Description of the task
If a line contains "Some v => Ok v", it is the last one to write out; begin with the first line of the records and copy each exactly.

Extracted data Start Marker

(** A reader record is filled from the fields read by name; a field
    the writer did not have takes its declared default. *)
Fixpoint fill_fields (got : list (string * value)) (rfs : list field)
  : result (list value) :=
  match rfs with
  | [] => Ok []
  | rf :: rest =>
      v <- match lookup (fname rf) got with
           | Some v => Ok v
           | None => match fdefault rf with
                     | Some d => Ok d
                     | None => Err SchemaIncompatible
                     end
           end ;;
      vs <- fill_fields got rest ;;
      Ok (v :: vs)
  end.

(** Decoding bytes written under [w] into the shape of [r]. *)
Fixpoint rdecode (fuel : nat) (env : schema_env) (w r : schema) (bs : bytes)
  {struct fuel} : result (value * bytes) :=
  match fuel with
  | O => Err TooDeep
  | S f =>
      match resolve env w, resolve env r with
      | SLink _, _ => Err SchemaIncompatible
      | _, SLink _ => Err SchemaIncompatible
      | SUnion wbs, _ =>
          '(d, rest) <- read_count bs ;;
          match nth_error wbs d with
          | Some wb => rdecode f env wb r rest
          | None => Err InvalidEncoding
          end
      | w', SUnion rbs =>
          match reader_branch env w' rbs with
          | Some (j, rb) =>
              '(v, rest) <- rdecode f env w' rb bs ;;
              Ok (VUnion j v, rest)
          | None => Err SchemaIncompatible
          end
      | SNull, SNull => Ok (VNull, bs)
      | SBoolean, SBoolean => '(b, r) <- read_boolean bs ;; Ok (VBoolean b, r)
      | SInt, SInt => '(i, r) <- read_int bs ;; Ok (VInt i, r)
      | SInt, SLong => '(i, r) <- read_int bs ;; Ok (VLong i, r)
      | SInt, SFloat =>
          '(i, r) <- read_int bs ;; Ok (VFloat (IEEE.float_of_Z i), r)
      | SInt, SDouble =>
          '(i, r) <- read_int bs ;; Ok (VDouble (IEEE.double_of_Z i), r)
      | SLong, SLong => '(l, r) <- read_long bs ;; Ok (VLong l, r)
      | SLong, SFloat =>
          '(l, r) <- read_long bs ;; Ok (VFloat (IEEE.float_of_Z l), r)
      | SLong, SDouble =>
          '(l, r) <- read_long bs ;; Ok (VDouble (IEEE.double_of_Z l), r)
      | SFloat, SFloat => '(x, r) <- read_le 4 bs ;; Ok (VFloat x, r)
      | SFloat, SDouble =>
          '(x, r) <- read_le 4 bs ;; Ok (VDouble (IEEE.double_of_float x), r)
      | SDouble, SDouble => '(x, r) <- read_le 8 bs ;; Ok (VDouble x, r)
      | SBytes, SBytes => '(b, r) <- read_bytes bs ;; Ok (VBytes b, r)
      | SBytes, SString => '(b, r) <- read_bytes bs ;; Ok (VString b, r)
      | SString, SString => '(b, r) <- read_bytes bs ;; Ok (VString b, r)
      | SString, SBytes => '(b, r) <- read_bytes bs ;; Ok (VBytes b, r)
      | SFixed wn ws, SFixed rn rs =>
          if String.eqb wn rn && (ws =? rs)%nat
          then '(b, r) <- read_raw ws bs ;; Ok (VFixed b, r)
          else Err SchemaIncompatible
      | SEnum _ wsyms, SEnum _ rsyms =>
          '(i, rest) <- read_count bs ;;
          match nth_error wsyms i with
          | Some sym =>
              match index_of sym rsyms with
              | Some j => Ok (VEnum j, rest)
              | None => Err SchemaIncompatible
              end
          | None => Err InvalidEncoding
          end
      | SArray wi, SArray ri =>
          '(es, rest) <- read_blocks (rdecode f env wi ri) bs ;;
          Ok (VArray es, rest)
      | SMap wv, SMap rv =>
          '(kvs, rest) <- read_blocks
                            (fun b => '(k, r1) <- read_bytes b ;;
                                      '(v, r2) <- rdecode f env wv rv r1 ;;
                                      Ok ((k, v), r2)) bs ;;
          Ok (VMap (map_of_entries kvs), rest)
      | SRecord _ wfs, SRecord _ rfs =>
          '(got, rest) <- read_resolved_fields (decode f env) (rdecode f env)
                            rfs wfs bs ;;
          vs <- fill_fields got rfs ;;
          Ok (VRecord vs, rest)
      | _, _ => Err SchemaIncompatible
      end
  end.

(** The depth of decoding a value needs: one level for each value, and
    one more where a union is re-matched. *)
Fixpoint depth (v : value) : nat :=
  match v with
  | VArray es => S (fold_right (fun e n => Nat.max (depth e) n) O es)
  | VMap kvs => S (fold_right (fun kv n => Nat.max (depth (snd kv)) n) O kvs)
  | VRecord fs => S (fold_right (fun e n => Nat.max (depth e) n) O fs)
  | VUnion _ b => S (S (depth b))
  | _ => 1%nat
  end.

(** A schema in which resolution against itself is the identity:
    record fields and enum symbols are told apart by name, and every
    branch of a union is the first branch it resolves against. *)
Definition is_union (s : schema) : bool :=
  match s with
  | SUnion _ => true
  | _ => false
  end.

Fixpoint own_branches (env : schema_env) (all : list schema) (i : nat)
  (brs : list schema) : bool :=
  match brs with
  | [] => true
  | b :: rest =>
      negb (is_union (resolve env b))
      && match reader_branch env (resolve env b) all with
         | Some (j, _) => (j =? i)%nat
         | None => false
         end
      && own_branches env all (S i) rest
  end.
(** * Dynamic camper parking finder: the aggregation pipeline

    A shallow embedding of [src/dynamic_camper_parking_ai.py]:
    the record types, the haversine distance, the proximity
    de-duplication, the requirement filter with its confidence ranking,
    the three source connectors seen from their [try]/[except] structure,
    the cached orchestrator [find_parking_spots] and the front end
    [search_parking].

    Numbers.  Python floats are modelled by their exact values: every
    finite float is a rational, and [<], [>], [==] on finite floats agree
    with the same comparisons on those rationals, so record fields are
    [Q] and comparisons are the boolean ones of [QArith].  The haversine
    formula needs [sin], [cos], [asin] and [sqrt]; it is written over
    [R] exactly as the source writes it over floats, and the threshold
    test [< 0.1] is decided with [Rlt_dec].  Rounding error of the float
    operations, NaN, infinities and the sign of zero are outside the
    model.  Where a property is stated of the results of arithmetic
    (the bounds of the map view, the limits read from tags) it is
    stated in a form that rounding to the nearest float keeps.

    Texts.  A Python [str] is modelled by a [string], read as its UTF-8
    bytes.  Lower-casing and the recognition of digits are those of
    ASCII; letters and decimal digits outside ASCII, which Python's
    [str.lower], pattern [\d] and [float] handle too, are outside the
    model. *)

From Stdlib Require Import List String Ascii Bool Arith ZArith Lia.
From Stdlib Require Import QArith Qabs Qround Qreals Reals Lqa Lra.
From Stdlib Require Import Permutation Sorted DecimalString DecimalPos DecimalN.
Import ListNotations.

(* ------------------------------------------------------------------ *)
(** ** Exceptions and results *)

(** The exception classes the source distinguishes in its [except]
    clauses, as disjoint cases: [RequestException] is
    [requests.RequestException] with its subclasses, [JSONDecodeError] is
    [json.JSONDecodeError], [ValueError] a [ValueError] that is not a
    JSON one, and [OtherException] any other subclass of [Exception]. *)
Inductive exn : Type :=
  | RequestException
  | JSONDecodeError
  | ValueError
  | OtherException.
Lemma handle_integrity (c : Call) (s : State) :
  integrity (db s) -> integrity (db (snd (handle c s))).
Proof.
  intros Hinv. destruct c; unfold_views; simpl; repeat break_match;
    simpl; try assumption.
  - apply integrity_add_User. assumption.
  - apply integrity_add_Comment; simpl; [assumption| |].
    + eapply get_BlogPost_live. unfold get_BlogPost. eassumption.
    + eapply get_User_live. unfold get_User. eassumption.
  - apply integrity_add_BlogPost; simpl; [assumption|].
    eapply get_User_live. unfold get_User. eassumption.
  - match goal with
    | |- integrity (mkDatabase _ (map (fun p => if _ then ?post else p) _) _) =>
        apply (integrity_update_BlogPost (db s) post)
    end; simpl; [assumption|].
    eapply get_User_live. unfold get_User. eassumption.
  - apply integrity_delete_BlogPost. assumption.
Qed.

Lemma reachable_serve (calls : list Call) (s : State) :
  reachable s -> reachable (serve calls s).
Proof.
  revert s. induction calls as [|c calls IH]; simpl; intros s Hs.
  - exact Hs.
  - apply IH. apply reachable_handle. exact Hs.
Qed.

Lemma reachable_integrity (s : State) : reachable s -> integrity (db s).
Proof.
  induction 1 as [|c s Hs IH].
  - split; simpl; intros ? [].
  - apply handle_integrity. exact IH.
Qed.

(** ** Referential integrity (C1) *)

(** C1, as amended.  In every state the application can reach, every
    comment references a live user, every post references a live user,
    and the post reference of every comment is either cleared or a live
    post; deleting a post keeps it so. *)
Theorem reachable_references_live_or_cleared (s : State) (Hs : reachable s) :
  references_live_or_cleared (db s) = true
  /\ forall post_id,
       references_live_or_cleared (db (snd (handle (call_delete_post post_id) s))) = true.
Proof.
  split; [|intros post_id]; apply references_live_or_cleared_spec.
  - apply reachable_integrity. exact Hs.
  - apply handle_integrity, reachable_integrity. exact Hs.
Qed.

End Integrity.

Lemma reachable_references_live_or_cleared_witness :
  reachable (lib := sample_lib) sample_state
  /\ references_live_or_cleared (db sample_state) = true
  /\ references_live_or_cleared
       (db (snd (handle (lib := sample_lib) (call_delete_post 1) sample_state))) = true.
Proof.
  assert (Hs : reachable (lib := sample_lib) sample_state).
  { apply reachable_serve, reachable_initial. }
  split; [exact Hs|].
  destruct (reachable_references_live_or_cleared (lib := sample_lib) sample_state Hs)
    as [H1 H2].
  split; [exact H1 | exact (H2 1)].
Defined.
(** What [create_session] comes to: one call, and on success the five
    entries of the session's description. *)
Lemma create_session_returns (image_id : str) (w : W) :
  exists (r : SimpleResult) (st : state W) (x : option exn),
    run (create_session B image_id) w = (Returned r, st)
    /\ calls st = [Ev (client_create image_id dify_labels) x]
    /\ (success r = true ->
        exists (session_id : str) (request_id resource_url : pyval),
          data r = VDict [ ("session_id"%string, VStr session_id);
                           ("image_id"%string, VStr image_id);
                           ("status"%string, VStr (lit "created"));
                           ("request_id"%string, request_id);
                           ("resource_url"%string, resource_url) ]).
Proof.
  unfold run, create_session, try_except, bind, remote, ret, attr, raise.
  cbn [world calls app].
  destruct (B (client_create image_id dify_labels) w) as [[e|result] w'].
  - destruct e; do 3 eexists; (split; [reflexivity|]);
      (split; [reflexivity | discriminate]).
  - destruct (cr_success result).
    + destruct (cr_session result) as [session|].
      * do 3 eexists. split; [reflexivity|]. split; [reflexivity|].
        intros _. do 3 eexists. reflexivity.
      * do 3 eexists. split; [reflexivity|]. split; [reflexivity | discriminate].
    + do 3 eexists. split; [reflexivity|]. split; [reflexivity | discriminate].
Qed.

Extracted data End Marker

Answer for the task
(** A reader record is filled from the fields read by name; a field
    the writer did not have takes its declared default. *)
Fixpoint fill_fields (got : list (string * value)) (rfs : list field)
  : result (list value) :=
  match rfs with
  | [] => Ok []
  | rf :: rest =>
      v <- match lookup (fname rf) got with
           | Some v => Ok v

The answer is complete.